• _Goal of the exercise_
The output should be the line containing "Definition uint32 (x" and every later line of the records, exactly as written, and nothing else.

Items listed in a dataset:
== Segment start ==

(** * SecretSanta: the phase-gated matching and reveal state machine

    A shallow embedding of the [SecretSanta] contract (the Solidity source
    bundled in [smart-contracts/scripts/deploy-test.ts]) and the properties
    of its circular-offset matching, gift submission and reveal logic.

    Conventions of the embedding:
    - [uint256], [uint64], [uint32] values and addresses are integers in [Z];
      checked [uint256] arithmetic reverts with a panic when the result does
      not fit, casts to [uint32] reduce modulo [2^32];
    - a Solidity [mapping] is a [gmap] read with the type's zero value as
      default;
    - a call either commits a new state or reverts with an error and leaves
      the state as it was: every entry point returns a [result];
    - the encrypted integers of the FHE library are represented by the
      plaintext they carry, and the library's operations by their plaintext
      meaning; the random value drawn by [FHE.randEuint32] and the validity
      of an input proof are arguments of the call that consumes them. *)

From Stdlib Require Import ZArith Lia String.
From stdpp Require Import base option list gmap.

Open Scope Z_scope.

(** ** Types of the contract *)

Abbreviation address := Z (only parsing).

Inductive GamePhase : Type :=
  | Registration
  | Matching
  | GiftSubmission
  | WaitingReveal
  | Revealed.

#[global] Instance GamePhase_eq_dec : EqDecision GamePhase.
Proof. solve_decision. Defined.

Inductive Event : Type :=
  | ParticipantRegistered (participant : address) (index : Z)
  | PhaseChanged (newPhase : GamePhase) (timestamp : Z)
  | MatchingCompleted (timestamp : Z)
  | GiftSubmitted (giver : address) (timestamp : Z)
  | GameRevealed (timestamp : Z)
  | RecipientRevealed (giver recipient : address).

(** The custom errors of the contract, the string reverts of its [require]
    statements, the compiler's panics (0x11 arithmetic overflow, 0x12
    division by zero, 0x32 array index out of bounds) and the revert of the
    FHE library on an input whose proof does not verify. *)
Inductive Error : Type :=
  | OnlyOwner
  | InvalidPhase
  | DeadlinePassed
  | DeadlineNotReached
  | AlreadyRegistered
  | NotRegistered
  | GameFull
  | IncorrectEntryFee
  | InsufficientParticipants
  | AlreadySubmittedGift
  | NotEnoughParticipants
  | RequireFailed (msg : string)
  | Panic (code : Z)
  | InvalidInputProof.

Inductive result (A : Type) : Type :=
  | Ok (a : A)
  | Revert (e : Error).
Arguments Ok {A} a.
Arguments Revert {A} e.

#[global] Instance result_ret : MRet result := fun _ a => Ok a.
#[global] Instance result_bind : MBind result := fun _ _ f c =>
  match c with
  | Ok a => f a
  | Revert e => Revert e
  end.

Definition require (cond : bool) (msg : string) : result unit :=
  if cond then Ok () else Revert (RequireFailed msg).

Definition revert_if (cond : bool) (e : Error) : result unit :=
  if cond then Revert e else Ok ().

(** ** Machine integers *)

Definition UINT256_MAX : Z := 2 ^ 256 - 1.
Definition UINT32_MOD : Z := 4294967296.

Definition uint32 (x : Z) : Z := x mod UINT32_MOD.

Definition add256 (a b : Z) : result Z :=
  if a + b <=? UINT256_MAX then Ok (a + b) else Revert (Panic 17).

Definition mod256 (a b : Z) : result Z :=
  if b =? 0 then Revert (Panic 18) else Ok (a mod b).

Definition array_get (l : list address) (i : Z) : result address :=
  match l !! Z.to_nat i with
  | Some a => Ok a
  | None => Revert (Panic 50)
  end.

== Segment end ==

• _Result of the exercise_
Definition uint32 (x : Z) : Z := x mod UINT32_MOD.

Definition add256 (a b : Z) : result Z :=
  if a + b <=? UINT256_MAX then Ok (a + b) else Revert (Panic 17).

Definition mod256 (a b : Z) : result Z :=
  if b =? 0 then Revert (Panic 18) else Ok (a mod b).

Definition array_get (l : list address) (i : Z) : result address :=
  match l !! Z.to_nat i with
  | Some a => Ok a
  | None => Revert (Panic 50)
  end.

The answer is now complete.